Sharpen, storage wax in ski bag for the summer.  Next summer, I'll do that for the powder skis but keep them more accessible for Xanadu.


----------



## wa-loaf (Apr 11, 2008)

Put a little wax on em'. Leave em' hanging in the (dry) basement.


----------



## polski (Apr 11, 2008)

I'd like to "store" mine in Chile, with the boots clicked in and my feet in those boots. Alas, that ain't happenin' this year so they'll stay on the rack in the garage.


----------



## Dr Skimeister (Apr 11, 2008)

polski said:


> I'd like to "store" mine in Chile, with the boots clicked in and my feet in those boots.....

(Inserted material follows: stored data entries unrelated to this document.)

(** * Slack2Telegram: the event relay pipeline of [app.py]

    A shallow embedding of class [SlackTelegramBot]: the Socket Mode
    intake handler, the dedup set, the event queue, the dispatcher loop
    and the per-event processing, followed by the properties of the
    specification that concern them.

    Modelling conventions.
    - A Python [dict] with string keys is a [gmap string _]; [d.get(k)]
      is the lookup [d !! k] ([None] when absent), [d[k]] raises
      [KeyError] when absent, [k in d] is [is_Some (d !! k)].
    - The fields the code reads from an event ([type], [text], [user],
      [channel], [client_msg_id]) are strings, so an event is a
      [gmap string string]; a payload is a dict whose entries are such
      objects (the code reads its entry [event] only).
    - Python strings are byte strings in UTF-8; concatenation, emptiness
      and the substring test agree with Python's on code points.
    - [self.processed_events] is a Python [set]; it may hold [None], so
      it is a [gset (option string)].
    - [self.event_queue] is a [deque] used with [append] and [popleft]:
      a list, appended at the end and popped at the head.
    - Exceptions: a computation returns [Ok v] or [Raise e]; mutations
      made before a raise persist.
    - A Slack response is read with [response[k]], which is [data.get(k)]:
      [None] for a missing key, no [KeyError].
    - The Slack and Telegram clients are external: their calls are
      taken from an environment record, and may return or raise.
    - JSON [null], numbers, arrays and nested objects in the fields the
      code reads, and the contents of the log lines, are not modelled. *)

From Stdlib Require Import String Ascii List Bool Arith Lia.
From stdpp Require Import base option strings gmap list.

Local Open Scope string_scope.
Local Open Scope list_scope.

(** ** Python values and exceptions *)

(** The exception classes the code distinguishes: [except SlackApiError]
    catches the first constructor only; [except Exception] catches the
    first three and not the fourth, which stands for the exceptions that
    derive from [BaseException] without deriving from [Exception]
    ([asyncio.CancelledError], [KeyboardInterrupt], [SystemExit]).
    [SlackApiError] carries [e.response['error']]. *)
Inductive exn : Type :=
| SlackApiError (error : string)
| KeyError (key : string)
| OtherException (name : string)
| BaseException (name : string).

Inductive result (A : Type) : Type :=
| Ok (a : A)
| Raise (e : exn).
Arguments Ok {A} a.
Arguments Raise {A} e.

#[global] Instance result_ret : MRet result := @Ok.
#[global] Instance result_bind : MBind result := fun A B k r =>
  match r with
  | Ok a => k a
  | Raise e => Raise e
  end.

Definition is_SlackApiError (e : exn) : bool :=
  match e with SlackApiError _ => true | _ => false end.

(** What [except Exception] catches. *)
Definition is_Exception (e : exn) : bool :=
  match e with BaseException _ => false | _ => true end.

(** Truth value of [x] where [x] is [None] or a [str]: [if x:]. *)
Definition truthy (x : option string) : bool :=
  match x with
  | None => false
  | Some s => negb (String.eqb s "")
  end.

(** [str(x)] as used by an f-string: a [str] is itself, [None] is the
    text [None]. *)
Definition py_str (x : option string) : string :=
  match x with
  | None => "None"
  | Some s => s
  end.

(** [sub in s] on strings: [sub] occurs in [s] as a contiguous run. *)
Fixpoint py_in (sub s : string) : bool :=
  String.prefix sub s ||
  match s with
  | EmptyString => false
  | String _ s' => py_in sub s'
  end.

(** [d[k]] on a dict. *)
Definition subscript {V : Type} (d : gmap string V) (k : string) : result V :=
  match d !! k with
  | Some v => Ok v
  | None => Raise (KeyError k)
  end.

(** ** Requests, responses, configuration *)

Abbreviation event := (gmap string string).
Abbreviation payload := (gmap string (gmap string string)).

Record SocketModeRequest : Type := {
  envelope_id : string;
  req_payload : payload
}.

Record SocketModeResponse : Type := {
  resp_envelope_id : string
}.

(** The data of a [users_info] or [conversations_info] response, read
    as [info['user']['real_name']] and [info['channel']['name']]; the
    data of an [auth_test] response, read as [response["user_id"]]. *)
Abbreviation info_response := (gmap string (gmap string string)).
Abbreviation auth_response := (gmap string string).

(** [response[k1][k2]] on a [users_info] or [conversations_info]
    response. The response itself yields [None] for a missing key, and
    the subscript on [None] raises [TypeError]; the object under [k1] is a
    dict. *)
Definition response_item (response : info_response) (k1 k2 : string)
    : result string :=
  match response !! k1 with
  | Some d => subscript d k2
  | None => Raise (OtherException "TypeError")
  end.

(** The attributes of [self] that are assigned in [__init__] and never
    written again. *)
Record SlackTelegramBot : Type := {
  user_id : option string;
  telegram_chat_id : option string;
  channel_emojis : gmap string string
}.

(** The external collaborators, as they answer during the processing of
    one event: [slack_client.users_info], [slack_client.conversations_info]
    and [telegram_bot.send_message]. *)
Record env : Type := {
  users_info : option string -> result info_response;
  conversations_info : option string -> result info_response;
  send_message : option string -> string -> result unit
}.

(** ** Observable effects *)

(** The [logging] calls of the two methods, by source line. *)
Inductive log_record : Type :=
| LogProcessing (event_data : payload)            (* line 79, info *)
| LogMentionFound (text : string)                 (* line 100, info *)
| LogSent (message : string)                      (* line 105, info *)
| LogSendFailed (e : exn)                         (* line 107, error *)
| LogSlackFailed (error : string)                 (* line 109, error *)
| LogNoUser                                       (* line 111, info *)
| LogAlreadyProcessed (event_id : option string). (* line 123, info *)

Inductive effect : Type :=
| Log (r : log_record)
| QueueAppend (p : payload)
| QueuePopleft (p : payload)
| SetAdd (event_id : option string)
| CallUsersInfo (user : option string)
| CallConversationsInfo (channel : option string)
| CallSendMessage (chat_id : option string) (text : string)
| Notified (chat_id : option string) (text : string)
| Sleep
| Ack (r : SocketModeResponse)
| HandlerRaised (e : exn).

(** The mutable part of [self], with the effects performed so far. *)
Record state : Type := {
  event_queue : list payload;
  processed_events : gset (option string);
  trace : list effect
}.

I knew I could depend on someone for some really good advice.


----------



## Warp Daddy (Apr 11, 2008)

Dr Skimeister said:


> I I'll put a heavy coat of wax for base preservation. I've heard of people reducing binding tension, but I've never done that. I keep my skis in a less humid part of the house.
> 
> The Same  deal here too Doc


----------



## Hawkshot99 (Apr 11, 2008)

Um, just hang them in my room....


----------



## mondeo (Apr 11, 2008)

Hawkshot99 said:


> Um, just hang them in my room....



...above my bed for motivation during the long summer to keep my training regimen up.


----------



## gmcunni (Apr 11, 2008)

Greg said:


> Toss 'em in a closet in the basement. Get them tuned in the fall.



+1


----------



## snowmonster (Apr 11, 2008)

I fill in the gouges on the base, structure, de-burr then file the edges, slap a thick coat of soft wax on the bases and edges, put on the straps, turn down the bindings then store them in my bedroom beside the door. It may be a bit over the top for some but I like taking care of my stuff. In the fall, I scrape of the wax, turn up the bindings and wait for the snow to fly.


----------



## snoseek (Apr 12, 2008)

Mine sit right next to the door ready to go. same with boots, poles, gloves, ect...


----------



## Stache (Apr 12, 2008)

Heavy wax but don't scrape it off.
Back off the bindings to relax the tension on the springs and prevent fatigue. 
Doesn't hurt that much to leave them under stress but when you have them adjusted they use a torque wrench so the setting will be correct but the indicator may show they are set higher than they really are.


----------



## ckofer (Apr 13, 2008)

This makes me think about when people say "I put my skis away until next season".

Where the hell is "away"? I can understand that if you have an apartment but I just put mine in the basement like any other day. We've got in-floor heat so moisture is not an issue. I suppose I could get them tuned at the end of the season (if any tuning shops are still open in May) so they're ready to go for late fall, but I won't. 

It seems that it's important to keep them in a place that's adequately dry to prevent rusty edges and clean enough so crap doesn't get in the binding.


----------



## Sky (Apr 13, 2008)

Stache said:


> Heavy wax but don't scrape it off.
> Back off the bindings to relax the tension on the springs and prevent fatigue.
> Doesn't hurt that much to leave them under stress but when you have them adjusted they use a torque wrench so the setting will be correct but the indicator may show they are set higher than they really are.



+1

I dial the bindings down, clean up the edges as necessary...wipe them down.

Then I wax them up on a nice warm day by leaning them on the deck railing facing the sun.  I rub the wax on and let it soak in while I do the rest of the skis.

Then it's off to the basement with the dehumidifyer till the fall tune-up.


----------



## tjf67 (Apr 14, 2008)

I shut the locker door and say farewell for the summer and throw the clubs in the truck.

Which will be this weekend. 

MEAT PARTY WHITEFACE NY SAT


----------



## ERJ-145CA (Apr 15, 2008)

Greg said:


> Toss 'em in a closet in the basement. Get them tuned in the fall.



You gotta leave them out so you can see them.


----------